The relative chances of the ancestral history being preserved in the fœtus or the larva may be summed up in the following way:—There is a greater chance of the ancestral history being lost in forms which develop in the egg; and of its being masked in those which are hatched as larvæ.

The evidence from existing forms undoubtedly confirms the a priori considerations just urged[136]. This is well shewn by a study of the development of Echinodermata, Nemertea, Mollusca, Crustacea, and Tunicata. The free larvæ of the four first groups are more similar amongst themselves than the embryos which develop directly, and since this similarity cannot be supposed to be due to the larvæ having been modified by living under precisely similar conditions, it must be due to their retaining common ancestral characters. In the case of the Tunicata the free larvæ retain much more completely than the embryos certain characters such as the notochord, the cerebrospinal canal, etc., which are known to be ancestral.

Types of Larvæ.—Although there is no reason to suppose that all larval forms are ancestral, yet it seems reasonable to anticipate that a certain number of the known types of larvæ would retain the characters of the ancestors of the more important phyla of the animal kingdom.

Before examining in detail the claims of various larvæ to such a character, it is necessary to consider somewhat more at length the kind of variations which are most likely to occur in larval forms.

It is probable a priori that there are two kinds of larvæ, which may be distinguished as primary and secondary larvæ. Primary larvæ are more or less modified ancestral forms, which have continued uninterruptedly to develop as free larvæ from the time when they constituted the adult form of the species. Secondary larvæ are those which have become introduced into the ontogeny of species, the young of which were originally hatched with all the characters of the adult; such secondary larvæ may have originated from a diminution of food-yolk in the egg and a consequently earlier commencement of a free existence, or from a simple adaptive modification in the just hatched young. Secondary larval forms may resemble the primary larval forms in cases where the ancestral characters were retained by the embryo in its development within the egg; but in other instances their characters are probably entirely adaptive.

Causes tending to produce secondary changes in larvæ.—The modes of action of natural selection on larvæ may probably be divided more or less artificially into two classes.
1. The changes in development directly produced by the existence of a larval stage.
2. The adaptive changes in a larva acquired in the ordinary course of the struggle for existence.

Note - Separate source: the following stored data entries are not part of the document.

(* ===== verification/Ofmp.v ===== *)
(** * The management protocol (openflow-mgmt.h, ofmp-*.hh, openflow.cc, switch-mgr.cc)

    Management messages are vendor messages.  The requests that
    [Openflow_connection] sends, the events made of the replies, and
    [Switch_mgr::send_ofmp_msg], which cuts a message that is too long for
    OpenFlow into pieces.  A message in memory is the list of its bytes; reading
    past its end is [Aborted]. *)

From S2P Require Import Prelude Bytes Ethernetaddr OfpWire OfpCore OpenflowStream OpenflowConnection Cfg.

Open Scope Z_scope.

Definition NX_VENDOR_ID : Z := 0x00002320.
Definition NXT_MGMT : Z := 8.

Definition OFMPT_CAPABILITY_REQUEST : Z := 0.
Definition OFMPT_CAPABILITY_REPLY : Z := 1.
Definition OFMPT_RESOURCES_REQUEST : Z := 2.
Definition OFMPT_RESOURCES_UPDATE : Z := 3.
Definition OFMPT_CONFIG_REQUEST : Z := 4.
Definition OFMPT_CONFIG_UPDATE : Z := 5.
Definition OFMPT_CONFIG_UPDATE_ACK : Z := 6.
Definition OFMPT_ERROR : Z := 7.
Definition OFMPT_EXTENDED_DATA : Z := 8.

Definition OFMPCAF_SIMPLE : Z := 0.
Definition OFMPCOF_SIMPLE : Z := 0.
Definition OFMPCUAF_SUCCESS : Z := 1.
Definition OFMPEDF_MORE_DATA : Z := 1.

(** The sizes of the structures *)
Definition sizeof_nicira_header : nat := 16.
Definition sizeof_ofmp_header : nat := 20.
Definition sizeof_ofmp_capability_reply : nat := 32.
Definition sizeof_ofmp_resources_update : nat := 20.
Definition sizeof_ofmp_config_update : nat := 44.
Definition sizeof_ofmp_config_update_ack : nat := 48.
Definition sizeof_ofmp_error_msg : nat := 24.
Definition sizeof_ofmp_extended_data : nat := 24.

(** The fields of the headers, as they are in memory *)
Definition h_xid (m : bytes) : Z := get32 4 m.
Definition h_vendor (m : bytes) : Z := get32 8 m.
Definition h_subtype (m : bytes) : Z := get32 12 m.
Definition h_type (m : bytes) : Z := get16 16 m.

(** ** Requests *)

(** The headers all of them fill in, after [memset] *)
Definition ofmp_request (size : nat) (type xid : Z) : bytes :=
  let m := replicate size 0 in
  let m := put8 1 OFPT_VENDOR m in
  let m := put8 0 OFP_VERSION m in
  let m := put16 2 (htons (Z.of_nat size)) m in
  let m := put32 4 xid m in
  let m := put32 8 (htonl NX_VENDOR_ID) m in
  let m := put32 12 (htonl NXT_MGMT) m in
  put16 16 (htons type) m.
Definition capability_request_msg (xid : Z) : bytes :=
  put32 20 (htonl OFMPCAF_SIMPLE) (ofmp_request 24 OFMPT_CAPABILITY_REQUEST xid).
Definition resources_request_msg (xid : Z) : bytes := ofmp_request 20 OFMPT_RESOURCES_REQUEST xid.
Definition config_request_msg (xid : Z) : bytes :=
  put32 20 (htonl OFMPCOF_SIMPLE) (ofmp_request 24 OFMPT_CONFIG_REQUEST xid).

(** ** Resources *)

Definition OFMPTSR_END : Z := 0.
Definition OFMPTSR_DP : Z := 1.
Definition OFMPTSR_DP_UUID : Z := 2.
Definition OFMPTSR_MGMT_UUID : Z := 3.
Definition OFMPTSR_VIF : Z := 4.
Definition OFMP_UUID_LEN : nat := 36.
Definition OFP_MAX_PORT_NAME_LEN : nat := 16.

Record Vif_details := Vif { vif_uuid : bytes; vif_mac : ethernetaddr; vm_uuid : bytes; net_uuid : bytes }.

Record resources := Resources {
  port_name_map : gmap Z bytes;
  mgmt_uuid_map : gmap Z bytes;
  net_uuid_map : gmap Z (list bytes);
  vif_details_map : gmap bytes Vif_details
}.
Definition no_resources : resources := Resources ∅ ∅ ∅ ∅.

(** [std::map::insert] keeps an entry that is there. *)
Definition map_insert {K V : Type} `{Countable K} (k : K) (v : V) (m : gmap K V) : gmap K V :=
  match m !! k with None => <[k := v]> m | Some _ => m end.

Definition add_port_name (id : Z) (s : bytes) (r : resources) : resources :=
  Resources (map_insert id s (port_name_map r)) (mgmt_uuid_map r) (net_uuid_map r) (vif_details_map r).
Definition add_mgmt_uuid (id : Z) (s : bytes) (r : resources) : resources :=
  Resources (port_name_map r) (map_insert id s (mgmt_uuid_map r)) (net_uuid_map r) (vif_details_map r).
Definition add_net_uuids (id : Z) (l : list bytes) (r : resources) : resources :=
  Resources (port_name_map r) (mgmt_uuid_map r) (map_insert id l (net_uuid_map r)) (vif_details_map r).
Definition add_vif (name : bytes) (v : Vif_details) (r : resources) : resources :=
  Resources (port_name_map r) (mgmt_uuid_map r) (net_uuid_map r) (map_insert name v (vif_details_map r)).

(** [n] bytes at an offset *)
Definition read (off n : nat) (m : bytes) : res bytes :=
  if (off + n <=? length m)%nat then Ret (Bytes.load off n m) else Aborted.
Definition read_id (off : nat) (m : bytes) : res Z := b ← read off 8 m; Ret (ntohll (of_le b)).

(** [std::string((const char* ) ptr)] *)
Definition read_string (off : nat) (m : bytes) : res bytes :=
  match read_cstr (drop off m) with Some s => Ret s | None => Aborted end.

(** The loop over the UUIDs of an [OFMPTSR_DP_UUID] *)
Fixpoint read_uuids (n off : nat) (m : bytes) : res (list bytes) :=
  match n with
  | O => Ret []
  | S n => u ← read off OFMP_UUID_LEN m; us ← read_uuids n (off + OFMP_UUID_LEN) m; Ret (u :: us)
  end.

(** The cases of the [switch]; [None] is a return from the constructor.  The name
    of a datapath is terminated in place. *)
Definition tlv_dp (len : nat) (m : bytes) (r : resources) : res (option (bytes * resources)) :=
  if negb (len =? 32)%nat then Ret None
  else
    _ ← read 0 32 m;
    let m := put8 31 0 m in
    id ← read_id 8 m;
    name ← read_string 16 m;
    Ret (Some (m, add_port_name id name r)).
Definition tlv_dp_uuid (len : nat) (m : bytes) (r : resources) : res (option (bytes * resources)) :=
  if (len <? 16)%nat then Ret None
  else if negb ((len - 16) mod OFMP_UUID_LEN =? 0)%nat then Ret None
  else
    networks ← read_uuids ((len - 16) / OFMP_UUID_LEN) 16 m;
    id ← read_id 8 m;
    Ret (Some (m, add_net_uuids id networks r)).
Definition tlv_mgmt_uuid (len : nat) (m : bytes) (r : resources) : res (option (bytes * resources)) :=
  if negb (len =? 56)%nat then Ret None
  else
    id ← read_id 8 m;
    uuid ← read 16 OFMP_UUID_LEN m;
    Ret (Some (m, add_mgmt_uuid id uuid r)).
Definition tlv_vif (len : nat) (m : bytes) (r : resources) : res (option (bytes * resources)) :=
  if negb (len =? 136)%nat then Ret None
  else
    vif ← read 20 OFMP_UUID_LEN m;
    mac ← read_id 128 m;
    vm ← read 56 OFMP_UUID_LEN m;
    net ← read 92 OFMP_UUID_LEN m;
    name ← read_string 4 m;
    Ret (Some (m, add_vif name (Vif vif (of_id mac) vm net) r)).

Definition tlv_body (type : Z) (len : nat) (m : bytes) (r : resources) : res (option (bytes * resources)) :=
  if type =? OFMPTSR_DP then tlv_dp len m r
  else if type =? OFMPTSR_DP_UUID then tlv_dp_uuid len m r
  else if type =? OFMPTSR_MGMT_UUID then tlv_mgmt_uuid len m r
  else if type =? OFMPTSR_VIF then tlv_vif len m r
  else Ret (Some (m, r)).

(** The loop over the TLVs; [m] is the memory from [ptr] on.  The comparison of
    [data_len] with a size is unsigned. *)
Fixpoint tlv_loop (fuel : nat) (data_len : Z) (m : bytes) (r : resources) : res resources :=
  if u64 data_len <? 4 then Ret r
  else
    match fuel with
    | O => NoFuel
    | S fuel =>
        h ← read 0 4 m;
        let len := Z.to_nat (ntohs (get16 2 h)) in
        if get16 0 h =? htons OFMPTSR_END then Ret r
        else
          o ← tlv_body (ntohs (get16 0 h)) len m r;
          match o with
          | None => Ret r
          | Some (m, r) => tlv_loop fuel (data_len - Z.of_nat len) (drop len m) r
          end
    end.

(** [Ofmp_resources_update_event]: what it holds besides the id *)
Definition resources_update_event (fuel : nat) (m : bytes) : res resources :=
  let data_len := Z.of_nat (length m) - Z.of_nat sizeof_ofmp_resources_update in
  if data_len <=? 0 then Ret no_resources
  else tlv_loop fuel data_len (drop sizeof_ofmp_resources_update m) no_resources.

(** ** Configurations *)

(** [Ofmp_config_update_event]: the format, the cookie and the configuration;
    [raw] is the memory the event is made in. *)
Record config_update := Config_update { cu_format : Z; cu_cookie : bytes; new_config : cfg }.
Definition config_update_event (stack : bytes) (raw : Z * bytes * bytes) (m : bytes) : res config_update :=
  let '(format, cookie, cfg_raw) := raw in
  let e := Config_update format cookie (new_cfg cfg_raw) in
  if Z.of_nat (length m) - Z.of_nat sizeof_ofmp_config_update <? 0 then Ret e
  else
    let format := ntohl (get32 20 m) in
    if negb (format =? OFMPCOF_SIMPLE) then Ret (Config_update format cookie (new_config e))
    else
      c ← Cfg.load stack (drop sizeof_ofmp_config_update m) (new_config e);
      Ret (Config_update format (Bytes.load 24 20 m) c).

(** [Ofmp_config_update_ack_event] *)
Record config_update_ack := Config_update_ack { success : bool; ack_format : Z; ack_flags : Z; ack_xid : Z; ack_cookie : bytes }.
Definition config_update_ack_event (m : bytes) : config_update_ack :=
  let flags := ntohl (get32 24 m) in
  Config_update_ack (negb (Z.land flags OFMPCUAF_SUCCESS =? 0)) (ntohl (get32 20 m)) flags (ntohl (get32 4 m)) (Bytes.load 28 20 m).

(** ** Sending long messages *)

Section send.
Context {S : Type} (send_openflow_command : bytes -> S -> Z * S).

(** A piece; [header] is the message with its headers. *)
Definition piece (header : bytes) (data : bytes) (more : bool) : bytes :=
  let size := (sizeof_ofmp_extended_data + length data)%nat in
  let b := replicate (Z.to_nat 65536) 0 in
  let b := put8 1 OFPT_VENDOR b in
  let b := put8 0 OFP_VERSION b in
  let b := put16 2 (htons (Z.of_nat size)) b in
  let b := put32 4 (h_xid header) b in
  let b := put32 8 (htonl NX_VENDOR_ID) b in
  let b := put32 12 (htonl NXT_MGMT) b in
  let b := put16 16 (htons OFMPT_EXTENDED_DATA) b in
  let b := put16 20 (h_type header) b in
  let b := if more then put8 22 (Z.lor (get8 22 b) OFMPEDF_MORE_DATA) b else b in
  take size (store 24 data b).

(** Ten attempts; the error, if any *)
Fixpoint send_attempts (n : nat) (m : bytes) (s : S) : option Z * S :=
  match n with
  | O => (None, s)
  | Datatypes.S n =>
      let '(retval, s) := send_openflow_command m s in
      if retval =? EAGAIN then send_attempts n m s
      else if retval =? 0 then (None, s)
      else (Some retval, s)
  end.

Definition MAX_PIECE : nat := Z.to_nat 65511.

(** A piece is at least one byte, so that [remain] turns are enough. *)
Fixpoint send_pieces (fuel : nat) (header rest : bytes) (s : S) : res (Z * S) :=
  match rest with
  | [] => Ret (0, s)
  | _ =>
      match fuel with
      | O => NoFuel
      | Datatypes.S fuel =>
          let new_len := Nat.min MAX_PIECE (length rest) in
          let '(error, s) := send_attempts 10 (piece header (take new_len rest) (new_len <? length rest)%nat) s in
          match error with
          | Some e => Ret (e, s)
          | None => send_pieces fuel header (drop new_len rest) s
          end
      end
  end.

(** [Switch_mgr::send_ofmp_msg] *)
Definition send_ofmp_msg (m : bytes) (s : S) : res (Z * S) :=
  if Z.of_nat (length m) <? 65535 then Ret (send_openflow_command m s)
  else
    let m := put16 2 0 m in
    send_pieces (length m) m m s.
End send.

The changes which come under the first head consist essentially in a displacement in the order of development of certain organs. There is always a tendency in development to throw back the differentiation of the embryonic cells into definite tissues to as late a date as possible. This takes place in order to enable the changes of form, which every organ undergoes, in repeating even in an abbreviated way its phylogenetic history, to be effected with the least expenditure of energy. Owing to this tendency it comes about that when an organism is hatched as a larva many of the organs are still in an undifferentiated state, although the ancestral form which this larva represents had all its organs fully differentiated. In order, however, that the larva may be enabled to exist as an independent organism, certain sets of organs, e.g. the muscular, nervous, and digestive systems, have to be histologically differentiated. If the period of fœtal life is shortened, an earlier differentiation of certain organs is a necessary consequence; and in almost all cases the existence of a larval stage causes a displacement in order of development of organs, the complete differentiation of many organs being retarded relatively to the muscular, nervous, and digestive systems.

The possible changes under the second head appear to be unlimited. There is, so far as I see, no possible reason why an indefinite number of organs should not be developed in larvæ to protect them from their enemies, and to enable them to compete with larvæ of other species, and so on. The only limit to such development appears to be the shortness of larval life, which is not likely to be prolonged, since, ceteris paribus, the more quickly maturity is reached the better it is for the species.

A very superficial examination of marine larvæ shews that there are certain peculiarities common to most of them, and it is important to determine how far such peculiarities are to be regarded as adaptive. Almost all marine larvæ are provided with well-developed organs of locomotion, and transparent bodies. These two features are precisely those which it is most essential for such larvæ to have. Organs of locomotion are important, in order that larvæ may be scattered as widely as possible, and so disseminate the species; and transparency is very important in rendering larvæ invisible, and so less liable to be preyed upon by their numerous enemies[137].

These considerations, coupled with the fact that almost all free-swimming animals, which have not other special means of protection, are transparent, seem to shew that the transparency of larvæ at all events is adaptive; and it is probable that organs of locomotion are in many cases specially developed, and not ancestral.